(*Contributed equally to this work, §Contributed equally to this work) 发布: 2025年05月05日第15卷第9期 DOI: 10.21769/BioProtoc.5291 浏览次数: 530
评审: Alessandro DidonnaAnonymous reviewer(s)
Abstract
Formalin-fixed paraffin-embedded (FFPE) samples remain an underutilized resource in single-cell omics due to RNA degradation from formalin fixation. Here, we present snPATHO-seq, a robust and adaptable approach that enables the generation of high-quality single-nucleus (sn) transcriptomic data from FFPE tissues, utilizing advancements in single-cell genomic techniques. The snPATHO-seq workflow integrates optimized nuclei isolation with the 10× Genomics Flex assay, targeting short RNA fragments to mitigate FFPE-related RNA degradation. Benchmarking against standard 10× 3' and Flex assays for fresh/frozen tissues confirmed robust detection of transcriptomic signatures and cell types. snPATHO-seq demonstrated high performance across diverse FFPE samples, including diseased tissues like breast cancer. It seamlessly integrates with FFPE spatial transcriptomics (e.g., FFPE Visium) for multi-modal spatial and single-nucleus profiling. Compared to workflows like 10× Genomics’ snFFPE, snPATHO-seq delivers superior data quality by reducing tissue debris and preserving RNA integrity via nuclei isolation. This cost-effective workflow enables high-resolution transcriptomics of archival FFPE samples, advancing single-cell omics in translational and clinical research.
Key features
• Optimized nuclei isolation from FFPE tissues enables high-quality single-nucleus transcriptomics by minimizing debris and maximizing intact nuclear yield.
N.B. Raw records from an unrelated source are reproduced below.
Lemma honest_commit_reveal_witness :
  let w := run "ROOM01" [(reliable, Connect "A")] in
  let c := sha256_hex ("s" +:+ "|" +:+ "t") in
  let w1 := (step reliable (Receive 0 (Text (Commit (Some c)))) w).2 in
  let w2 := (step reliable (Receive 0 (Text (Reveal (Some "s") (Some "t")))) w1).2 in
  obj w2 0 = set_salt (Some "t") (set_seed (Some "s") (set_commitment (Some c) (obj w 0))) /\
  stage (room w2) = REVEAL.
Proof.
  intros w c w1 w2.
  destruct (honest_commit_reveal reliable reliable w 0 "s" "t"
              ltac:(vm_compute; reflexivity) ltac:(vm_compute; lia))
    as (_ & Hobj & Hst & _).
  split; [exact Hobj|exact Hst].
Defined.

(** X20. A reveal with an empty or missing seed or salt is accepted when
    its digest matches the commitment: the (empty) value is stored and
    the stage becomes REVEAL, yet the player does not count as revealed,
    and the master seed of any room with that player cannot be derived:
    [compute_master_seed] raises "Missing reveal for player". *)
Theorem empty_reveal_blocks_hand (net : nat -> delivery) (w : World) (h : nat)
    (sd sl : option string) :
  is_running w h = true -> (h < length (heap w))%nat ->
  truthy sd && truthy sl = false ->
  commitment (obj w h) = Some (sha256_hex (or_default sd "" +:+ "|" +:+ or_default sl "")) ->
  let res := step net (Receive h (Text (Reveal sd sl))) w in
  res.1 = Ok tt /\
  seed (obj res.2 h) = Some (or_default sd "") /\
  salt (obj res.2 h) = Some (or_default sl "") /\
  stage (room res.2) = REVEAL /\
  revealed (obj res.2 h) = false /\
  (forall ps k, (k, obj res.2 h) ∈ ps ->
                compute_master_seed ps = Raise (ValueError "Missing reveal for player")).
Proof.
  intros Hrun Hh Hempty Hc res.
  destruct (reveal_step net w h sd sl Hrun Hh Hc) as (Hok & Hobj & Hst & _).
  fold res in Hok, Hobj, Hst.
  assert (revealed (obj res.2 h) = false) as Hrev.
  { rewrite Hobj. unfold revealed. cbn [seed salt set_seed set_salt].
    by rewrite !or_default_truthy. }
  split_and!; [done|by rewrite Hobj|by rewrite Hobj|done|done|].
  intros ps k Hin. unfold compute_master_seed.
  rewrite master_seed_items_missing; [done|].
  exists (k, obj res.2 h). split; [by rewrite sorted_by_key_perm|done].
Qed.

Lemma empty_reveal_blocks_hand_witness :
  let w := run "ROOM01" [(reliable, Connect "A");
                         (reliable, Receive 0 (Text (Commit (Some (sha256_hex "|t")))))] in
  let res := step reliable (Receive 0 (Text (Reveal None (Some "t")))) w in
  res.1 = Ok tt /\ seed (obj res.2 0) = Some "" /\ revealed (obj res.2 0) = false.
Proof.
  intros w res.
  destruct (empty_reveal_blocks_hand reliable w 0 None (Some "t")
              ltac:(vm_compute; reflexivity) ltac:(vm_compute; lia)
              ltac:(reflexivity) ltac:(vm_compute; reflexivity))
    as (Hok & Hseed & _ & _ & Hrev & _).
  split; [exact Hok|]. split; [exact Hseed|exact Hrev].
Defined.


(** ** A hand from start to audit *)

Global Instance same_seed_preorder : PreOrder same_seed.
Proof.
  split; [by intros w|]. intros w1 w2 w3 (?&?&?) (?&?&?). split_and!; congruence.
Qed.

Lemma same_seed_try_update_room (f : Room -> result Room) :
  (forall r r', f r = Ok r' ->
     deck r' = deck r /\ master_seed_hex r' = master_seed_hex r /\ community r' = community r) ->
  respects same_seed (try_update_room f).
Proof.
  intros Hf w. unfold try_update_room, bind, get, lift, update_room.
  destruct (f (room w)) as [r'| |] eqn:Hr; [|done..]. by apply Hf.
Qed.

Lemma set_holes_seed k v r r' :
  set_holes k v r = Ok r' ->
  deck r' = deck r /\ master_seed_hex r' = master_seed_hex r /\ community r' = community r.
Proof. unfold set_holes. destruct (transcript r); by intros; simplify_eq/=. Qed.

Lemma append_hole_seed k idx r r' :
  append_hole k idx r = Ok r' ->
  deck r' = deck r /\ master_seed_hex r' = master_seed_hex r /\ community r' = community r.
Proof.
  unfold append_hole. destruct (transcript r) as [t|]; [|done].
  destruct (dict_get k (holes t)); [|done]. apply set_holes_seed.
Qed.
• Compatible with 10× Genomics Flex, leveraging short RNA probes to overcome FFPE RNA fragmentation challenges.
• Outperforms existing FFPE workflows in cell type detection sensitivity across archival, degraded, or aged samples.
• Low-cost, accessible protocol using off-the-shelf reagents, suitable for broad translational and archival tissue applications.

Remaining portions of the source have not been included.